— Спасибо, Анна Викторовна, — сказал он. — Я разберусь, ладно? Сам. — И, помолчав немного, добавил. — Не обижайся, Маман, и не ругай меня. Правда — я тебе так благодарен… Пойду сейчас проветрюсь, а там видно будет.
— За руль только не садись, — сухо проговорила Маман. — От тебя и разило за версту, и сейчас выпили мы с тобой не помалу.
— Разберусь, — повторил Максим.
Он принялся одеваться, не испытывая никакого стыда перед этой женщиной. Мелькнуло — женщиной ли вообще?
Маман приблизилась к Максиму, коротко ткнулась лбом в его плечо и молча вышла из комнаты.
Одевшись, он спустился на первый этаж, положил на стойку портье тысячную купюру — Алексей почтительно наклонил голову, — пересек холл, распахнул дверь, выбрался на улицу. Глубоко вздохнул, снял «Руссобалт» с охраны, сел за руль, запустил мотор, помедлил, пытаясь собраться с мыслями. Не собрался.
И резко стартовал.
В черте города еще сдерживал себя — ехал медленно, вальяжно, словно кораблем правил. Краем сознания отметил, что прошлогодние безобразия не оставили и следа: Верхняя Мещора — все такая же изысканная, нарядная и беззаботная, какой увиделась ему восемь лет и один день назад. «Ничто их не берет», — прищурился Максим.
Вырвавшись на Егорьевское шоссе, вдавил педаль газа в пол и перестал обращать внимание на ограничения.
Миновав Егорьевск, свернул с трехрядной магистрали влево, на хотя и ровную, но узкую и извилистую дорогу. Стиснув зубы, тщательно отрабатывал повороты, почти не сбрасывая скорости. И ни о чем не думая, сосредоточившись лишь на басовитом пении двигателя.
За пару верст до поворота на трассу, ведущую к Нижней Мещоре, все-таки не справился с управлением. Машину вынесло на обочину, ударило об отбойник, швырнуло обратно, на дорожное полотно, перевернуло через крышу, снова поставило на колеса.
Мотор заглох. Максим, крепко приложившийся обо что-то головой и придавленный подушкой безопасности, потерял сознание.
22. Понедельник, 19 августа 1991
«Мне очень жаль, но сейчас я не могу ответить. Пожалуйста, телефонируйте позже или оставьте ваше сообщение».

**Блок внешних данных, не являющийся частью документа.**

(* ===== verification/LogAggregator.v ===== *)
(** * The log aggregator: [sandbox/src/log_aggregator.cpp]

    A bounded queue of log entries, pushed by the runtime's parts and by each
    line a job prints, and searched from the newest entry.  Every operation
    holds [mutex_] for its whole body, so an operation is one step. *)

From stdpp Require Import base strings list numbers.
From Stdlib Require Import ZArith Lia.
From S2P Require Import Prelude Text Bounded.

#[local] Set Warnings "-abstract-large-number".

Module Log.

Record LogEntry := mkEntry {
  timestamp_ms : Z;
  source : string;
  level : string;
  message : string
}.

Record LogAggregator := mkLog {
  entries_ : list LogEntry;
  max_entries_ : nat
}.

(** A new aggregator. *)
Definition init : LogAggregator := mkLog [] 10000.

(** [push], at the time [now]. *)
Definition push (now : Z) (source level message : string) (a : LogAggregator) : LogAggregator :=
  mkLog (pop_front_while (max_entries_ a) (entries_ a ++ [mkEntry now source level message]))
        (max_entries_ a).

(** [raw_line.substr(raw_line.find(' ') + 1)]: without a space, [npos + 1]
    wraps to 0. *)
Definition after_first_space (raw_line : string) : outcome string :=
  match find raw_line " " 0 with
  | Some i => substr_from raw_line (i + 1)
  | None => substr_from raw_line 0
  end.

Definition push_raw (now : Z) (source raw_line : string) (a : LogAggregator)
  : outcome LogAggregator :=
  if starts_with raw_line "[ERROR]" || starts_with raw_line "ERROR:" then
    msg ← after_first_space raw_line; Ret (push now source "error" msg a)
  else if starts_with raw_line "[WARN]" || starts_with raw_line "WARN:" then
    msg ← after_first_space raw_line; Ret (push now source "warn" msg a)
  else if starts_with raw_line "[DEBUG]" || starts_with raw_line "DEBUG:" then
    msg ← after_first_space raw_line; Ret (push now source "debug" msg a)
  else Ret (push now source "info" raw_line a).

(** The loop from [rbegin()] of [search] and [get_by_source]. *)
Fixpoint scan (p : LogEntry -> bool) (limit : nat) (rev_entries results : list LogEntry)
  : list LogEntry :=
  match rev_entries with
  | [] => results
  | e :: es =>
      if decide (length results < limit)%nat
      then scan p limit es (if p e then results ++ [e] else results)
      else results
  end.

Definition search (query : string) (limit : nat) (a : LogAggregator) : list LogEntry :=
  reverse (scan (fun e => contains (message e) query) limit (reverse (entries_ a)) []).

Definition get_by_source (src : string) (limit : nat) (a : LogAggregator) : list LogEntry :=
  reverse (scan (fun e => bool_decide (source e = src)) limit (reverse (entries_ a)) []).

Section Regex.
(** [std::regex re(pattern)] and [std::regex_search(s, re)]; [None] is an
    exception, which [search_regex] swallows. *)
Context (regex_search : string -> option (string -> option bool)).

Fixpoint scan_regex (p : string -> option bool) (limit : nat)
    (rev_entries results : list LogEntry) : list LogEntry :=
  match rev_entries with
  | [] => results
  | e :: es =>
      if decide (length results < limit)%nat
      then match p (message e) with
           | Some b => scan_regex p limit es (if b then results ++ [e] else results)
           | None => results
           end
      else results
  end.

Definition search_regex (pattern : string) (limit : nat) (a : LogAggregator) : list LogEntry :=
  match regex_search pattern with
  | Some p => reverse (scan_regex p limit (reverse (entries_ a)) [])
  | None => []
  end.
End Regex.

Definition get_recent (count : nat) (a : LogAggregator) : list LogEntry :=
  let size := length (entries_ a) in
  let start := if decide (count < size)%nat then (size - count)%nat else O in
  copy_from size start (entries_ a).

Definition set_max_entries (max : nat) (a : LogAggregator) : LogAggregator :=
  mkLog (entries_ a) max.
Definition count (a : LogAggregator) : nat := length (entries_ a).
Definition clear (a : LogAggregator) : LogAggregator := mkLog [] (max_entries_ a).

(** The state-changing operations, and runs of them. *)
Inductive op :=
  | Push (now : Z) (source level message : string)
  | PushRaw (now : Z) (source raw_line : string)
  | SetMax (max : nat)
  | Clear.

Definition exec (o : op) (a : LogAggregator) : outcome LogAggregator :=
  match o with
  | Push now s l m => Ret (push now s l m a)
  | PushRaw now s line => push_raw now s line a
  | SetMax n => Ret (set_max_entries n a)
  | Clear => Ret (clear a)
  end.

Fixpoint run (ops : list op) (a : LogAggregator) : outcome LogAggregator :=
  match ops with
  | [] => Ret a
  | o :: ops => a ← exec o a; run ops a
  end.

(** ** Lemmas *)

Lemma push_entries now s l m a :
  entries_ (push now s l m a) = lastn (max_entries_ a) (entries_ a ++ [mkEntry now s l m]).
Proof. apply pop_front_while_lastn. Qed.

Lemma scan_app p limit es results :
  (length results <= limit)%nat ->
  scan p limit es results = results ++ take (limit - length results) (List.filter p es).
Proof.
  revert results. induction es as [|e es IH]; intros results Hl; cbn [scan List.filter].
  { by rewrite take_nil, app_nil_r. }
  case_decide as H.
  - destruct (p e); [|by apply IH].
    rewrite IH by (rewrite length_app; cbn [length]; lia). rewrite length_app, <- app_assoc. cbn [length].
    replace (limit - length results)%nat with (S (limit - (length results + 1))) by lia. done.
  - replace (limit - length results)%nat with O by lia. by rewrite take_0, app_nil_r.
Qed.

Lemma filter_reverse {A} (p : A -> bool) l : List.filter p (reverse l) = reverse (List.filter p l).
Proof.
  induction l as [|x l IH]; [done|]. rewrite reverse_cons, List.filter_app, IH. cbn [List.filter].
  destruct (p x); [by rewrite reverse_cons|by rewrite app_nil_r].
Qed.

(** A scan from the newest entry, put back in order, gives the last [limit]
    entries that match. *)
Lemma scan_lastn p limit l :
  reverse (scan p limit (reverse l) []) = lastn limit (List.filter p l).
Proof.
  rewrite scan_app by (cbn; lia). cbn [app length]. rewrite Nat.sub_0_r, filter_reverse.
  apply lastn_rev_take.
Qed.

Lemma scan_regex_total q limit es results :
  scan_regex (fun s => Some (q s)) limit es results = scan (fun e => q (message e)) limit es results.
Proof. revert results. induction es as [|e es IH]; intros results; cbn; [done|]. by rewrite IH. Qed.

Lemma get_recent_lastn n a : get_recent n a = lastn n (entries_ a).
Proof. apply copy_tail_lastn. Qed.

(** [find] of the space: the index is in the string. *)
Lemma index_lt s c n i : String.index n (String c "") s = Some i -> (i < String.length s)%nat.
Proof.
  revert n i. induction s as [|d s IH]; intros n i H; [by destruct n|].
  destruct n as [|n]; cbn [String.index] in H.
  - destruct (String.prefix _ _); [injection H as <-; cbn; lia|].
    destruct (String.index 0 (String c "") s) eqn:E; [|done]. injection H as <-.
    apply IH in E. cbn. lia.
  - destruct (String.index n (String c "") s) eqn:E; [|done]. injection H as <-.
    apply IH in E. cbn. lia.
Qed.

Lemma substring_suffix s pos :
  (pos <= String.length s)%nat ->
  exists pre, s = pre +:+ String.substring pos (String.length s - pos) s /\ String.length pre = pos.
Proof.
  revert pos. induction s as [|c s IH]; intros pos Hp; cbn [String.length] in *.
  { exists EmptyString. destruct pos; [done|lia]. }
  destruct pos as [|pos].
  - exists EmptyString. split; [|done]. symmetry. apply (substring_all (String c s)).
  - destruct (IH pos ltac:(lia)) as (pre & E & L). exists (String c pre). cbn. split; [|lia].
    by rewrite E at 1.
Qed.

Lemma after_first_space_suffix line :
  exists pre msg, after_first_space line = Ret msg /\ line = pre +:+ msg /\
    String.length pre = match find line " " 0 with Some i => S i | None => O end.
Proof.
  unfold after_first_space, substr_from, substr.
  destruct (find line " " 0) as [i|] eqn:E.
  - apply index_lt in E. rewrite decide_False by lia.
    destruct (substring_suffix line (i + 1)) as (pre & Hp & L); [lia|].
    eexists pre, _. split; [done|]. split; [done|lia].
  - rewrite decide_False by lia. destruct (substring_suffix line 0) as (pre & Hp & L); [lia|].
    eexists pre, _. split; [done|]. split; [done|lia].
Qed.

Lemma push_raw_push now s line a :
  exists lvl msg, push_raw now s line a = Ret (push now s lvl msg a).
Proof.
  destruct (after_first_space_suffix line) as (pre & msg & E & _). unfold push_raw. rewrite E.
  case_tests; by eexists _, _.
Qed.

Lemma exec_returns o a : exists a', exec o a = Ret a'.
Proof.
  destruct o; cbn [exec]; try by eexists.
  destruct (push_raw_push now source0 raw_line a) as (l & m & ->). by eexists.
Qed.

(** ** The abstract log

    What a reader of the log expects: the entries logged so far, of which the
    last [max_entries_] are visible. *)

(** The text after the first space. *)
Fixpoint after_space (s : string) : option string :=
  match s with
  | EmptyString => None
  | String c s' => if decide (String c "" = " ") then Some s' else after_space s'
  end.

Definition level_tags : list (string * string) :=
  [("[ERROR]", "error"); ("ERROR:", "error"); ("[WARN]", "warn"); ("WARN:", "warn");
   ("[DEBUG]", "debug"); ("DEBUG:", "debug")].

(** The level and message a raw line is logged with. *)
Definition classify (line : string) : string * string :=
  match List.find (fun t => starts_with line t.1) level_tags with
  | Some t => (t.2, default line (after_space line))
  | None => ("info", line)
  end.

Definition entry_of (o : op) : option LogEntry :=
  match o with
  | Push now s l m => Some (mkEntry now s l m)
  | PushRaw now s line => Some (mkEntry now s (classify line).1 (classify line).2)
  | SetMax _ | Clear => None
  end.

Definition is_push (o : op) : Prop := is_Some (entry_of o).

Lemma find_space_after line :
  match find line " " 0 with
  | Some i => after_space line = Some (String.substring (i + 1) (String.length line - (i + 1)) line)
  | None => after_space line = None
  end.
Proof.
  unfold find. induction line as [|c s IH]; [done|]. cbn [String.index after_space].
  destruct (decide (String c "" = " ")) as [E|E].
  - injection E as ->. cbn. rewrite prefix_empty. cbn. by rewrite Nat.sub_0_r, substring_all.
  - replace (String.prefix " " (String c s)) with false.
    + destruct (String.index 0 " " s) eqn:Ei; [|exact IH]. rewrite IH. done.
    + cbn [String.prefix]. rewrite prefix_empty.
      match goal with |- context [Ascii.ascii_dec ?x ?y] => destruct (Ascii.ascii_dec x y) end;
        [by subst; destruct E|done].
Qed.

Lemma after_first_space_default line :
  after_first_space line = Ret (default line (after_space line)).
Proof.
  unfold after_first_space, substr_from, substr. pose proof (find_space_after line) as H.
  destruct (find line " " 0) as [i|] eqn:E; rewrite H.
  - apply index_lt in E. by rewrite decide_False by lia.
  - rewrite decide_False by lia. by rewrite Nat.sub_0_r, substring_all.
Qed.

Lemma push_raw_classify now s line a :
  push_raw now s line a = Ret (push now s (classify line).1 (classify line).2 a).
Proof.
  unfold push_raw, classify, level_tags. rewrite after_first_space_default. cbn [List.find fst].
  destruct (starts_with line "[ERROR]"), (starts_with line "ERROR:"); try done.
  destruct (starts_with line "[WARN]"), (starts_with line "WARN:"); try done.
  destruct (starts_with line "[DEBUG]"), (starts_with line "DEBUG:"); done.
Qed.

(** The aggregator as a bounded log of the entries pushed. *)
#[global] Program Instance log_bounded : BoundedLog LogAggregator LogEntry LogEntry := {
  perform e := push (timestamp_ms e) (source e) (level e) (message e);
  kept := entries_;
  bound := max_entries_;
  logged e _ := [e];
  recent := get_recent
}.
Next Obligation. intros [] a _. apply push_entries. Qed.
Next Obligation. done. Qed.
Next Obligation. apply get_recent_lastn. Qed.

Lemma exec_push o e a : entry_of o = Some e -> exec o a = Ret (perform e a).
Proof. intros H. destruct o; simplify_eq/=; by rewrite ?push_raw_classify. Qed.

Lemma run_pushes ops es a :
  Forall2 (fun o e => entry_of o = Some e) ops es -> run ops a = Ret (performs es a).
Proof.
  intros H. revert a. induction H as [|o e ops es Ho Hops IH]; intros a; [done|].
  cbn [run]. rewrite (exec_push o e a Ho). apply IH.
Qed.

Lemma all_logged_entries (es : list LogEntry) (a : LogAggregator) : all_logged es a = es.
Proof. revert a. induction es as [|e es IH]; intros a; [done|]. cbn. by rewrite IH. Qed.

Definition not_space (c : byte) : bool := negb (bool_decide (String c "" = " ")).

Lemma after_space_skip pre rest :
  all_chars not_space pre = true -> after_space (pre +:+ rest) = after_space rest.
Proof.
  induction pre as [|c pre IH]; intros H; [done|]. cbn [all_chars] in H.
  apply andb_true_iff in H as [Hc Hw]. change (String c pre +:+ ?x) with (String c (pre +:+ x)).
  cbn [after_space]. unfold not_space in Hc. rewrite negb_true_iff, bool_decide_eq_false in Hc.
  rewrite decide_False by done. by apply IH.
Qed.

(** ** Properties *)

(** C24: after any run of [push] and [push_raw] on an empty aggregator, the
    entries are the last [max_entries_] of all that were logged, in order,
    each raw line with its level and message; [search], [get_by_source] and
    [get_recent] return the last entries of these that they ask for, oldest
    first. *)
Theorem log_refines_history ops es n
    (Hlogged : Forall2 (fun o e => entry_of o = Some e) ops es) :
  exists a, run ops (mkLog [] n) = Ret a /\
    entries_ a = lastn n es /\
    (forall query limit, search query limit a =
       lastn limit (List.filter (fun e => contains (message e) query) (lastn n es))) /\
    (forall src limit, get_by_source src limit a =
       lastn limit (List.filter (fun e => bool_decide (source e = src)) (lastn n es))) /\
    (forall k, get_recent k a = lastn k (lastn n es)).
Proof.
  rewrite (run_pushes ops es _ Hlogged). eexists. split; [done|].
  pose proof (performs_kept es (mkLog [] n)) as E. cbn [kept bound log_bounded] in E.
  rewrite all_logged_entries in E. cbn [entries_ max_entries_ app] in E. specialize (E ltac:(cbn; lia)).
  split; [done|]. unfold search, get_by_source.
  split; [|split]; intros; rewrite ?get_recent_lastn, E; by rewrite ?scan_lastn.
Qed.

Definition demo_ops : list op :=
  [Push 1 "scheduler" "info" "running job: 7"; PushRaw 2 "sandbox:7" "[ERROR] no such file";
   PushRaw 3 "sandbox:7" "plain output"].

Lemma log_refines_history_witness :
  exists a, run demo_ops (mkLog [] 2) = Ret a /\
    entries_ a = [mkEntry 2 "sandbox:7" "error" "no such file"; mkEntry 3 "sandbox:7" "info" "plain output"] /\
    search "file" 100 a = [mkEntry 2 "sandbox:7" "error" "no such file"].
Proof.
  destruct (log_refines_history demo_ops
    [mkEntry 1 "scheduler" "info" "running job: 7"; mkEntry 2 "sandbox:7" "error" "no such file";
     mkEntry 3 "sandbox:7" "info" "plain output"] 2) as (a & R & E & S & _).
  { repeat constructor. }
  exists a. split; [exact R|]. split; [exact E|]. rewrite S. vm_compute. reflexivity.
Defined.

(** A raw line whose level tag is not followed by a space loses the text
    up to its first space: that text is in no field of the stored entry. *)
Theorem push_raw_drops_word now src word msg a (Hword : all_chars not_space word = true) :
  push_raw now src ("[ERROR]" +:+ word +:+ " " +:+ msg) a = Ret (push now src "error" msg a).
Proof.
  rewrite push_raw_classify. f_equal. unfold classify, level_tags. cbn [List.find fst].
  rewrite (proj2 (starts_with_spec _ _)) by by eexists. cbn [fst snd]. f_equal.
  rewrite (after_space_skip "[ERROR]") by done. by rewrite after_space_skip.
Qed.

Lemma push_raw_drops_word_witness :
  push_raw 5 "job" "[ERROR]disk full" (mkLog [] 10) = Ret (mkLog [mkEntry 5 "job" "error" "full"] 10).
Proof. exact (push_raw_drops_word 5 "job" "disk" "full" (mkLog [] 10) eq_refl). Defined.

End Log.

Наташа в сердцах ткнула пальцем в клавишу сброса, угодила в соседнюю и отбросила трубку.
Не распускаться, в который раз приказала она себе. Сама виновата, нечего на него обижаться. Сама, все сама.
Однако совсем уж не обижаться — не получалось. Бросил, бросил. Еще бы к другой ушел — странно, но было бы легче. А ушел — никуда. В притон.

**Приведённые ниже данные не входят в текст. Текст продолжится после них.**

Lemma file_size_limit_wraps_witness :
  SetRlimit RLIMIT_FSIZE 0 ∈
    (apply_profile 0 42 "big" (mkManager {["big" := 
       {| name := "big"; description := ""; allowed_syscalls := ∅; blocked_syscalls := ∅;
          dropped_capabilities := ∅; kept_capabilities := ∅; readonly_paths := []; blocked_paths := [];
          allowed_paths := []; allow_network := true; allow_localhost := true; allowed_hosts := [];
          allowed_ports := []; max_memory_bytes := 1; max_cpu_percent := 1; max_processes := 1;
          max_open_files := 1; max_file_size_mb := 4096; max_execution_seconds := 1;
          max_stdout_bytes := 1; max_stderr_bytes := 1 |}]} [])).1.2.
Proof. eapply (file_size_limit_wraps _ _ _ _ _ 1); [reflexivity|reflexivity]. Defined.

(** The built-in profiles are ordered as their descriptions say: from
    [untrusted] over [minimal], [standard] and its two variants to [relaxed],
    capabilities dropped only shrink and limits only grow. *)
Theorem builtin_profiles_ordered :
  at_least_as_strict untrusted minimal /\ at_least_as_strict minimal standard /\
  at_least_as_strict standard network /\ at_least_as_strict standard filesystem /\
  at_least_as_strict network relaxed /\ at_least_as_strict filesystem relaxed.
Proof.
  split; [|split; [|split; [|split; [|split]]]]; 
    (refine (proj1 (bool_decide_eq_true (at_least_as_strict _ _)) _); vm_compute; reflexivity).
Qed.

(** Five of the six built-in profiles, [untrusted] among them, list no
    path: under them every command whatsoever passes validation. *)
Theorem builtin_profiles_allow_any_command command nm
    (Hnm : nm ∈ ["minimal"; "standard"; "relaxed"; "network"; "untrusted"]) :
  validate_command command nm new_manager = mkResult true [].
Proof.
  rewrite validate_command_cases. repeat (apply elem_of_cons in Hnm as [->|Hnm]; [done|]).
  by apply elem_of_nil in Hnm.
Qed.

«Сука, — уходя, бросил он перехваченным голосом. — Сука похотливая. Понять меня не желаешь, тебе одного надо, чтобы драл тебя каждую ночь, и ничего больше».
«Максим, я тебя люблю», — сказала она.
«Пошла ты, — процедил он. — Вон, к Устинову можешь прислониться». И ушел.
Господи, вразуми, взмолилась Наташа. Ему скверно, но ведь я старалась понять, изо всех сил старалась — понять и помочь.
Да что старалась — я все понимаю. Только помочь — не умею. Ничего, кроме любви, у меня нет, а ему чего-то другого нужно.
Все обрушилось спустя два месяца после возвращения с лунной базы. Эти месяцы они упоенно занимались романом — назвали его «Век-волкодав», в памяти Максима неожиданно всплыло стихотворение, читанное давным-давно в самиздате. Имя поэта Осипа Мандельштама Наташа потом раскопала в Сети. Серебряный век.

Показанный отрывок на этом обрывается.